[Collected data entries]

+--

(** A level is used up: matching goes on in the rest of the book. *)
Lemma match_result_next comp fuel priceCrosses incoming p level book book' remaining r1 r2 :
  priceCrosses (oa_price_ incoming) p = true → Forall ro_ok level →
  0 < value remaining ≤ i64_max →
  r1 = fill (λ _, true) (pair p <$> level) (value remaining) → fr_left r1 = [] →
  match_result comp fuel priceCrosses incoming book (Strong (fr_remaining r1)) r2 book' →
  match_result comp (S fuel) priceCrosses incoming ((p, level) :: book) remaining
    (mkFillResult (fr_fills r1 ++ fr_fills r2) (fr_filled r1 ++ fr_filled r2)
       (fr_left r2) (fr_remaining r2)) book'.
Proof.
  intros Hc Hlv Hr -> Hleft (Hok & Hfl & Hsub & HM). split; [done|]. split; [done|]. split.
  { intros kl (kl0 & ? & ?)%Hsub. exists kl0. split; [by right|done]. }
  intros index h. rewrite MatchBook_level, Hleft by done. cbn.
  rewrite fmap_app, foldM_app, bind_assoc. apply bind_ext. intros h' _.
  by rewrite HM, erase_all_app.
Qed.

(** A level outlasts the incoming order: matching ends there. *)
Lemma match_result_partial comp fuel priceCrosses incoming p level book remaining r1 :
  priceCrosses (oa_price_ incoming) p = true →
  book_ok comp ((p, level) :: book) → 0 < value remaining ≤ i64_max →
  r1 = fill (λ _, true) (pair p <$> level) (value remaining) → fr_left r1 ≠ [] →
  match_result comp (S (S fuel)) priceCrosses incoming ((p, level) :: book) remaining
    (mkFillResult (fr_fills r1) (fr_filled r1) (fr_left r1 ++ flatten book) (fr_remaining r1))
    ((p, snd <$> fr_left r1) :: book).
Proof.
  intros Hc (Hb & (Hp & Hne & Hlv) & Hbook)%book_ok_cons Hr -> Hleft.
  assert (Forall (λ x : Entry, ro_ok x.2) (pair p <$> level)) as Hro by (by apply Forall_fmap).
  assert (fr_remaining (fill (λ _, true) (pair p <$> level) (value remaining)) ≤ 0) as Hle.
  { apply Z.nlt_ge. intros Hlt.
    destruct (fr_left _) as [|y l] eqn:E in Hleft; [done|].
    by pose proof (fill_maximal _ _ _ Hlt y l E). }
  split; [|split; [|split]].
  - apply book_ok_cons. split; [done|]. split; [|done].
    split; [done|]. split; [by destruct (fr_left _)|]. cbn.
    apply Forall_fmap. by apply fill_left_ok.
  - rewrite flatten_cons. by rewrite fill_level_price.
  - intros kl [->|Hkl]%elem_of_cons; [exists (p, level)|exists kl]; set_solver.
  - intros index h. rewrite MatchBook_level by done. apply bind_ext. intros h' _.
    destruct (snd <$> fr_left _) eqn:E; [by destruct (fr_left _)|].
    by rewrite MatchBook_stop.
Qed.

+--

Task directions
The required answer is the complete data, repeated exactly.

Result
(** A level is used up: matching goes on in the rest of the book. *)
Lemma match_result_next comp fuel priceCrosses incoming p level book book' remaining r1 r2 :
  priceCrosses (oa_price_ incoming) p = true → Forall ro_ok level →
  0 < value remaining ≤ i64_max →
  r1 = fill (λ _, true) (pair p <$> level) (value remaining) → fr_left r1 = [] →
  match_result comp fuel priceCrosses incoming book (Strong (fr_remaining r1)) r2 book' →
  match_result comp (S fuel) priceCrosses incoming ((p, level) :: book) remaining
    (mkFillResult (fr_fills r1 ++ fr_fills r2) (fr_filled r1 ++ fr_filled r2)
       (fr_left r2) (fr_remaining r2)) book'.
Proof.
  intros Hc Hlv Hr -> Hleft (Hok & Hfl & Hsub & HM). split; [done|]. split; [done|]. split.
  { intros kl (kl0 & ? & ?)%Hsub. exists kl0. split; [by right|done]. }
  intros index h. rewrite MatchBook_level, Hleft by done. cbn.
  rewrite fmap_app, foldM_app, bind_assoc. apply bind_ext. intros h' _.
  by rewrite HM, erase_all_app.
Qed.

(** A level outlasts the incoming order: matching ends there. *)
Lemma match_result_partial comp fuel priceCrosses incoming p level book remaining r1 :
  priceCrosses (oa_price_ incoming) p = true →
  book_ok comp ((p, level) :: book) → 0 < value remaining ≤ i64_max →
  r1 = fill (λ _, true) (pair p <$> level) (value remaining) → fr_left r1 ≠ [] →
  match_result comp (S (S fuel)) priceCrosses incoming ((p, level) :: book) remaining
    (mkFillResult (fr_fills r1) (fr_filled r1) (fr_left r1 ++ flatten book) (fr_remaining r1))
    ((p, snd <$> fr_left r1) :: book).
Proof.
  intros Hc (Hb & (Hp & Hne & Hlv) & Hbook)%book_ok_cons Hr -> Hleft.
  assert (Forall (λ x : Entry, ro_ok x.2) (pair p <$> level)) as Hro by (by apply Forall_fmap).
  assert (fr_remaining (fill (λ _, true) (pair p <$> level) (value remaining)) ≤ 0) as Hle.
  { apply Z.nlt_ge. intros Hlt.
    destruct (fr_left _) as [|y l] eqn:E in Hleft; [done|].
    by pose proof (fill_maximal _ _ _ Hlt y l E). }
  split; [|split; [|split]].
  - apply book_ok_cons. split; [done|]. split; [|done].
    split; [done|]. split; [by destruct (fr_left _)|]. cbn.
    apply Forall_fmap. by apply fill_left_ok.
  - rewrite flatten_cons. by rewrite fill_level_price.
  - intros kl [->|Hkl]%elem_of_cons; [exists (p, level)|exists kl]; set_solver.
  - intros index h. rewrite MatchBook_level by done. apply bind_ext. intros h' _.
    destruct (snd <$> fr_left _) eqn:E; [by destruct (fr_left _)|].
    by rewrite MatchBook_stop.
Qed.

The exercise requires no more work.